Yet another Hidden Asset Result for Confiscation Team

Lewis Nedas Law Partner and Confiscation expert Keith Wood achieves yet another outstanding result for their client.

LN Law were instructed by their client in the summer of 2010 when the client became dissatisfied with the team that had been in place when he had entered a guilty plea to number of offences of VAT fraud.

The initial team had advised the client to settle the case on the basis that he had access to assets valued over £650,000. Our client, however, was adamant that that did not reflect his position and so sought to contest the stance adopted by the Prosecution. Before LN were consulted, the Prosecution then changed completely their starting point and were now intent on arguing that the client had hidden assets and wanted the Court to order that the entire amount generated under the scheme was to be paid back, which by now had risen to in excess of £22million.

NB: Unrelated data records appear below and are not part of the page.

(* ===== verification/LineDiff.v ===== *)
(** * The line diff of edited XML text

    [crates/unica-xml-format/src/text.rs]: which lines of an edited text are
    lines of its source.  [kept_edited_lines] is Myers' linear-space
    algorithm: [mark_common_lines] strips the common prefix and suffix,
    splits at the middle snake that [middle_snake] finds and recurses.

    A slice is a list, [usize] is [nat] and [isize] is [Z]; a slice of
    references is at most [isize::MAX / 16] long, so that no sum of two
    lengths overflows.  [None] is a panic: an index or a range out of bounds,
    the [unreachable!] arm.  The loops take fuel; [LineDiffProps] shows that
    the fuel given suffices and that nothing panics. *)

From Stdlib Require Import ZArith Lia.
From stdpp Require Import base list option numbers.
From S2P Require Import Prelude.

Local Open Scope Z_scope.

Module Myers.

(** ** Checked accesses *)

(** [v[i as usize]] of an [isize]: a negative index wraps beyond the end. *)
Definition get {A : Type} (v : list A) (i : Z) : option A :=
  if i <? 0 then None else v !! Z.to_nat i.
(** [v[i] = x]. *)
Definition set {A : Type} (v : list A) (i : Z) (x : A) : option (list A) :=
  if (0 <=? i) && (i <? Z.of_nat (length v)) then Some (<[Z.to_nat i := x]> v) else None.
(** [&v[..i]] and [&v[i..]]. *)
Definition slice_to {A : Type} (v : list A) (i : nat) : option (list A) :=
  if (i <=? length v)%nat then Some (take i v) else None.
Definition slice_at {A : Type} (v : list A) (i : nat) : option (list A) :=
  if (i <=? length v)%nat then Some (drop i v) else None.
(** [z as usize], for a value that the caller slices with: what a negative
    value wraps to is beyond every slice. *)
Definition as_usize (z : Z) : option nat := if z <? 0 then None else Some (Z.to_nat z).
(** [a - b] of [usize]. *)
Definition usize_sub (a b : nat) : option nat := if (b <=? a)%nat then Some (a - b)%nat else None.

Section diff.
Context {A : Type} `{EqDecision A}.

(** [left.iter().zip(right).take_while(|(left, right)| left == right).count()] *)
Fixpoint common_prefix_len (ls rs : list A) : nat :=
  match ls, rs with
  | a :: ls, b :: rs => if decide (a = b) then S (common_prefix_len ls rs) else 0%nat
  | _, _ => 0%nat
  end.
(** The same of [left.iter().rev()] and [right.iter().rev()]. *)
Definition common_suffix_len (ls rs : list A) : nat :=
  common_prefix_len (reverse ls) (reverse rs).

(** ** [middle_snake] *)

Section snake.
Context (source edited : list A).

Definition n : Z := Z.of_nat (length source).
Definition m : Z := Z.of_nat (length edited).
Definition delta : Z := n - m.
(** [delta % 2 != 0]: the remainder has the sign of [delta]. *)
Definition odd : bool := negb (Z.rem delta 2 =? 0).
Definition max : nat := Z.to_nat ((n + m + 1) / 2).
Definition offset : Z := Z.of_nat max + 1.
Definition width : nat := (2 * max + 3)%nat.

(** The comparisons of the two [while] loops. *)
Definition same_forward (x y : Z) : option bool :=
  a ← get source x; b ← get edited y; Some (bool_decide (a = b)).
Definition same_backward (x y : Z) : option bool :=
  a ← get source (n - x - 1); b ← get edited (m - y - 1); Some (bool_decide (a = b)).

(** [while x < n && y < m && same { x += 1; y += 1; }]: at most [n - x]
    rounds, after which [x < n] is false. *)
Fixpoint slide (same : Z → Z → option bool) (fuel : nat) (x y : Z) : option (Z * Z) :=
  match fuel with
  | O => Some (x, y)
  | S fuel =>
      if (x <? n) && (y <? m) then
        b ← same x y;
        if b : bool then slide same fuel (x + 1) (y + 1) else Some (x, y)
      else Some (x, y)
  end.

(** The furthest [x] of diagonal [k] before its snake, from the furthest
    points of the neighbouring diagonals. *)
Definition start_x (v : list Z) (depth k : Z) : option Z :=
  let index := k + offset in
  if k =? - depth then get v (index + 1)
  else
    if negb (k =? depth) then
      a ← get v (index - 1); b ← get v (index + 1);
      if a <? b then get v (index + 1) else Some (a + 1)
    else
      a ← get v (index - 1); Some (a + 1).

(** A round of a [while k <= depth] loop ends the search or goes on. *)
Inductive Round : Type :=
| Found (x y u v : nat)
| GoOn (v : list Z).

Definition found (x y u v : Z) : option Round :=
  x ← as_usize x; y ← as_usize y; u ← as_usize u; v ← as_usize v; Some (Found x y u v).

Definition forward_round (forward backward : list Z) (depth k : Z) : option Round :=
  x0 ← start_x forward depth k;
  let y0 := x0 - k in
  '(x, y) ← slide same_forward (Z.to_nat (n - x0)) x0 y0;
  forward ← set forward (k + offset) x;
  let reverse_k := delta - k in
  if odd && (- depth <? reverse_k) && (reverse_k <? depth) then
    reverse_x ← get backward (reverse_k + offset);
    if n <=? x + reverse_x then found x0 y0 x y else Some (GoOn forward)
  else Some (GoOn forward).

Definition backward_round (forward backward : list Z) (depth k : Z) : option Round :=
  x0 ← start_x backward depth k;
  let y0 := x0 - k in
  '(x, y) ← slide same_backward (Z.to_nat (n - x0)) x0 y0;
  backward ← set backward (k + offset) x;
  let forward_k := delta - k in
  if negb odd && (- depth <=? forward_k) && (forward_k <=? depth) then
    forward_x ← get forward (forward_k + offset);
    if n <=? x + forward_x then found (n - x) (m - y) (n - x0) (m - y0)
    else Some (GoOn backward)
  else Some (GoOn backward).

(** [let mut k = -depth; while k <= depth { round; k += 2; }]. *)
Fixpoint scan (round : list Z → Z → Z → option Round) (fuel : nat) (v : list Z) (depth k : Z)
    : option Round :=
  match fuel with
  | O => None
  | S fuel =>
      if k <=? depth then
        r ← round v depth k;
        match r with
        | Found _ _ _ _ => Some r
        | GoOn v => scan round fuel v depth (k + 2)
        end
      else Some (GoOn v)
  end.

(** [for depth in 0..=max]: [rounds] depths are left. *)
Fixpoint search (rounds : nat) (forward backward : list Z) (depth : Z)
    : option (nat * nat * nat * nat) :=
  match rounds with
  | O => None
  | S rounds =>
      f ← scan (λ v, forward_round v backward) (Z.to_nat depth + 2) forward depth (- depth);
      match f with
      | Found x y u v => Some (x, y, u, v)
      | GoOn forward =>
          b ← scan (λ v, backward_round forward v) (Z.to_nat depth + 2) backward depth (- depth);
          match b with
          | Found x y u v => Some (x, y, u, v)
          | GoOn backward => search rounds forward backward (depth + 1)
          end
      end
  end.

Definition middle_snake : option (nat * nat * nat * nat) :=
  search (S max) (replicate width 0) (replicate width 0) 0.

End snake.

(** ** [mark_common_lines] *)

(** [for offset in 0..count { matched[edited_at + offset] = Some(source_at + offset) }]. *)
Fixpoint mark_run (matched : list (option nat)) (edited_at source_at count : nat)
    : option (list (option nat)) :=
  match count with
  | O => Some matched
  | S count =>
      matched ← set matched (Z.of_nat edited_at) (Some source_at);
      mark_run matched (S edited_at) (S source_at) count
  end.

(** [for offset in 1..=suffix { matched[edited_end - offset] = Some(source_end - offset) }]:
    from the end downwards. *)
Fixpoint mark_back (matched : list (option nat)) (edited_end source_end count : nat)
    : option (list (option nat)) :=
  match count with
  | O => Some matched
  | S count =>
      e ← usize_sub edited_end 1; s ← usize_sub source_end 1;
      matched ← set matched (Z.of_nat e) (Some s);
      mark_back matched e s count
  end.

Fixpoint mark_common_lines (fuel : nat) (source edited : list A) (source_base edited_base : nat)
    (matched : list (option nat)) : option (list (option nat)) :=
  match fuel with
  | O => None
  | S fuel =>
      let prefix := common_prefix_len source edited in
      matched ← mark_run matched edited_base source_base prefix;
      source ← slice_at source prefix;
      edited ← slice_at edited prefix;
      let source_base := (source_base + prefix)%nat in
      let edited_base := (edited_base + prefix)%nat in
      let suffix := common_suffix_len source edited in
      matched ← mark_back matched (edited_base + length edited) (source_base + length source) suffix;
      s_end ← usize_sub (length source) suffix;
      e_end ← usize_sub (length edited) suffix;
      source ← slice_to source s_end;
      edited ← slice_to edited e_end;
      if (length source =? 0)%nat || (length edited =? 0)%nat then Some matched
      else
        '(x, y, u, v) ← middle_snake source edited;
        count ← usize_sub v y;
        matched ← mark_run matched (edited_base + y) (source_base + x) count;
        s_left ← slice_to source x;
        e_left ← slice_to edited y;
        matched ← mark_common_lines fuel s_left e_left source_base edited_base matched;
        s_right ← slice_at source u;
        e_right ← slice_at edited v;
        mark_common_lines fuel s_right e_right (source_base + u) (edited_base + v) matched
  end.

Definition kept_edited_lines (source edited : list A) : option (list (option nat)) :=
  mark_common_lines (S (length source + length edited)) source edited 0 0
    (replicate (length edited) None).

End diff.

End Myers.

The landscape had shifted massively. By adopting this position, if the Judge were to determine that the client had access to or controlled any asset over what he had declared, then the whole amount of £22million was payable and, if not paid, a default term of up to 10 years would be added to the sentence currently being served. The stakes at play could not have been higher.

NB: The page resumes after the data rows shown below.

(** A path ends in an edit and the diagonal after it, or has none. *)
Lemma path_last x y d x' y' :
  path x y d x' y' →
  ∃ t, 0 ≤ t ∧ run (x' - t) (y' - t) t
    ∧ (d = 0 ∧ x = x' - t ∧ y = y' - t
       ∨ path x y (d - 1) (x' - t - 1) (y' - t)
       ∨ path x y (d - 1) (x' - t) (y' - t - 1)).
Proof.
  induction 1 as [x y|x y d x' y' H IH|x y d x' y' H IH|x y d x' y' HM H IH].
  - exists 0. split; [lia|]. split; [intros i; lia|]. left. lia.
  - destruct IH as (t & Ht & Hr & Hc). exists t. do 2 (split; [done|]). right.
    destruct Hc as [(-> & Hx & Hy)|[Hc|Hc]].
    + left. replace (x' - t - 1) with x by lia. replace (y' - t) with y by lia. constructor.
    + left. replace (d + 1 - 1) with (d - 1 + 1) by lia. by apply path_right.
    + right. replace (d + 1 - 1) with (d - 1 + 1) by lia. by apply path_right.
  - destruct IH as (t & Ht & Hr & Hc). exists t. do 2 (split; [done|]). right.
    destruct Hc as [(-> & Hx & Hy)|[Hc|Hc]].
    + right. replace (y' - t - 1) with y by lia. replace (x' - t) with x by lia. constructor.
    + left. replace (d + 1 - 1) with (d - 1 + 1) by lia. by apply path_down.
    + right. replace (d + 1 - 1) with (d - 1 + 1) by lia. by apply path_down.
  - destruct IH as (t & Ht & Hr & Hc). destruct Hc as [(-> & Hx & Hy)|Hc].
    + exists (t + 1). split; [lia|]. split; [|left; lia]. intros i Hi.
      destruct (Z.eq_dec i 0) as [->|Hn].
      * by replace (x' - (t + 1) + 0) with x by lia; replace (y' - (t + 1) + 0) with y by lia.
      * replace (x' - (t + 1) + i) with (x' - t + (i - 1)) by lia.
        replace (y' - (t + 1) + i) with (y' - t + (i - 1)) by lia. apply Hr. lia.
    + exists t. do 2 (split; [done|]). right. by destruct Hc; [left|right]; apply path_keep.
Qed.

(** ** Furthest points *)

(** The furthest [x] of diagonal [k] that [d] edits reach from the origin. *)
Definition furthest (d k x : Z) : Prop :=
  path 0 0 d x (x - k) ∧ ∀ x', path 0 0 d x' (x' - k) → x' ≤ x.

(** What a slide along the diagonal gives: all the matches from [x0]. *)
Definition slid (k x0 x : Z) : Prop :=
  x0 ≤ x ∧ run x0 (x0 - k) (x - x0) ∧ ¬ M x (x - k).

Lemma run_stops k x0 x x1 t :
  slid k x0 x → x1 ≤ x0 → 0 ≤ t → run x1 (x1 - k) t → x1 + t ≤ x.
Proof.
  intros (Hle & _ & Hn) H1 Ht Hr. destruct (Z_le_gt_dec (x1 + t) x) as [|Hgt]; [done|].
  destruct Hn. replace x with (x1 + (x - x1)) by lia.
  replace (x1 + (x - x1) - k) with (x1 - k + (x - x1)) by lia. apply Hr. lia.
Qed.

Lemma furthest_0 x : slid 0 0 x → furthest 0 0 x.
Proof.
  intros Hs. pose proof Hs as (Hle & Hr & Hn). split.
  - pose proof (path_run x 0 0 Hle) as Hp. rewrite Z.sub_0_r in Hr.
    replace (x - 0) with (0 + x) by lia. apply Hp. by replace x with (x - 0) by lia.
  - intros x' Hp. destruct (path_last _ _ _ _ _ Hp) as (t & Ht & Hrt & [(_ & Hx & Hy)|[Hc|Hc]]).
    + replace x' with (0 + t) by lia. eapply (run_stops 0 0 x 0 t); [done|lia|done|].
      replace 0 with (x' - t) by lia. by replace (x' - t - (x' - t)) with (x' - 0 - t) by lia.
    + pose proof (path_bounds _ _ _ _ _ Hc). lia.
    + pose proof (path_bounds _ _ _ _ _ Hc). lia.
Qed.

(** The recurrence: [x0] is the further of the two points that one more edit
    reaches, and [x] the end of its diagonal. *)
Lemma furthest_step d k x0 x :
  0 < d → slid k x0 x →
  path 0 0 d x0 (x0 - k) →
  (∀ x1, path 0 0 (d - 1) x1 (x1 - (k - 1)) → x1 + 1 ≤ x0) →
  (∀ x1, path 0 0 (d - 1) x1 (x1 - (k + 1)) → x1 ≤ x0) →
  furthest d k x.
Proof.
  intros Hd Hs Hp Hr Hdn. split.
  - destruct Hs as (Hle & Hrun & _).
    replace d with (d + 0) by lia. eapply path_trans; [exact Hp|].
    pose proof (path_run (x - x0) x0 (x0 - k) ltac:(lia) Hrun) as H.
    by replace (x0 + (x - x0)) with x in H by lia;
      replace (x0 - k + (x - x0)) with (x - k) in H by lia.
  - intros x' Hp'. destruct (path_last _ _ _ _ _ Hp') as (t & Ht & Hrt & [(? & _)|[Hc|Hc]]); [lia| |].
    + replace x' with (x' - t + t) by lia. eapply (run_stops k x0 x); [done| |done|].
      * enough (x' - t - 1 + 1 ≤ x0) by lia. apply Hr.
        by replace (x' - t - 1 - (k - 1)) with (x' - k - t) by lia.
      * by replace (x' - t - k) with (x' - k - t) by lia.
    + replace x' with (x' - t + t) by lia. eapply (run_stops k x0 x); [done| |done|].
      * apply Hdn. by replace (x' - t - (k + 1)) with (x' - k - t - 1) by lia.
      * by replace (x' - t - k) with (x' - k - t) by lia.
Qed.

(** ** The rectangle *)

Context (n m : Z) (HM : ∀ x y, M x y → 0 ≤ x < n ∧ 0 ≤ y < m).

(** Beyond the rectangle every step is an edit. *)
Lemma path_clip x y d x' y' :
  path x y d x' y' →
  ∃ d', path (Z.min x n) (Z.min y m) d' (Z.min x' n) (Z.min y' m)
    ∧ d' + (Z.max 0 (x' - n) - Z.max 0 (x - n)) + (Z.max 0 (y' - m) - Z.max 0 (y - m)) ≤ d.
Proof.
  induction 1 as [x y|x y d x' y' H (d' & Hp & Hd)|x y d x' y' H (d' & Hp & Hd)|x y d x' y' HM' H (d' & Hp & Hd)].
  - exists 0. split; [constructor|lia].
  - destruct (Z_lt_le_dec x n).
    + exists (d' + 1). split; [|lia]. apply path_right. by replace (Z.min x n + 1) with (Z.min (x + 1) n) by lia.
    + exists d'. split; [|lia]. by replace (Z.min x n) with (Z.min (x + 1) n) by lia.
  - destruct (Z_lt_le_dec y m).
    + exists (d' + 1). split; [|lia]. apply path_down. by replace (Z.min y m + 1) with (Z.min (y + 1) m) by lia.
    + exists d'. split; [|lia]. by replace (Z.min y m) with (Z.min (y + 1) m) by lia.
  - pose proof (HM _ _ HM'). exists d'. split; [|lia]. apply path_keep.
    + by replace (Z.min x n) with x by lia; replace (Z.min y m) with y by lia.
    + by replace (Z.min x n + 1) with (Z.min (x + 1) n) by lia;
        replace (Z.min y m + 1) with (Z.min (y + 1) m) by lia.
Qed.

(** No path joins the corners with fewer than [c] edits. *)
Definition at_least (c : Z) : Prop := ∀ d, path 0 0 d n m → c ≤ d.

Section overlap.
Context (Hn : 0 ≤ n) (Hm : 0 ≤ m).
Context (a b x y u v : Z) (Hfw : path 0 0 a x y) (Hbw : path u v b n m).
Context (Hdiag : x - y = u - v) (Hover : u ≤ x) (Hshort : at_least (a + b)).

The team had an enormous task, as much of the expenditure had been undertaken in cash, meaning that with little or nothing in the way of a paper trail, proving this was going to be tough.

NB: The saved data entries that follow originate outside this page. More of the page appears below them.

(* ===== verification/LineDiffSnake.v ===== *)
(** * The middle snake: theorems

    [middle_snake] never panics, never reaches its [unreachable!] and returns
    a diagonal run of a shortest edit script: an optimal path comes before
    it and an optimal path follows it. *)

From Stdlib Require Import ZArith Lia.
From stdpp Require Import base list option numbers.
From S2P Require Import Prelude LineDiff EditGraph.
Import Myers.

Local Open Scope Z_scope.

(** ** Vectors *)

Lemma get_inside {A : Type} (v : list A) i : 0 ≤ i < Z.of_nat (length v) → ∃ x, get v i = Some x.
Proof.
  intros Hi. unfold get. replace (i <? 0) with false by (symmetry; apply Z.ltb_ge; lia).
  apply lookup_lt_is_Some_2. lia.
Qed.

Lemma set_inside {A : Type} (v : list A) i x :
  0 ≤ i < Z.of_nat (length v) →
  set v i x = Some (<[Z.to_nat i := x]> v).
Proof.
  intros Hi. unfold set.
  replace ((0 <=? i) && (i <? Z.of_nat (length v))) with true; [done|].
  symmetry. apply andb_true_iff. split; [apply Z.leb_le; lia|apply Z.ltb_lt; lia].
Qed.

Lemma get_insert {A : Type} (v : list A) i j x :
  0 ≤ i < Z.of_nat (length v) → 0 ≤ j →
  get (<[Z.to_nat i := x]> v) j = if decide (i = j) then Some x else get v j.
Proof.
  intros Hi Hj. unfold get. replace (j <? 0) with false by (symmetry; apply Z.ltb_ge; lia).
  case_decide as E; [subst; apply list_lookup_insert_eq; lia|].
  apply list_lookup_insert_ne. lia.
Qed.

(** ** What a returned snake promises *)

Section snake_spec.
Context (M : Z → Z → Prop) (n m : Z).

Definition snake_ok (x y u v : Z) : Prop :=
  (0 ≤ x ≤ u ∧ u ≤ n) ∧ (0 ≤ y ∧ v ≤ m) ∧ u - x = v - y ∧ run M x y (u - x)
  ∧ ∃ a b, path M 0 0 a x y ∧ path M u v b n m ∧ at_least M n m (a + b) ∧ a - 1 ≤ b ≤ a + 1.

Lewis Nedas assembled a formidable team: Jason Sugarman from 9-12 Bell Yard, noted for his skill in complex fraud and confiscation, and Philip De Nahlik from Begbies Traynor to analyse and report upon the available financial data.

The team worked amazingly well and each brought something fresh to the table. Over time and with much investigative work, we were ready for the hearing.

The evidence was called, and our client and expert Philip De Nahlik gave evidence to the Court about the expenditure.

Having heard five days of evidence, and with the benefit of Jason Sugarman’s careful submissions, the Judge finally ruled on the last working day before Christmas that we had persuaded the Court that there were no hidden assets and that we had accounted for the expenditure.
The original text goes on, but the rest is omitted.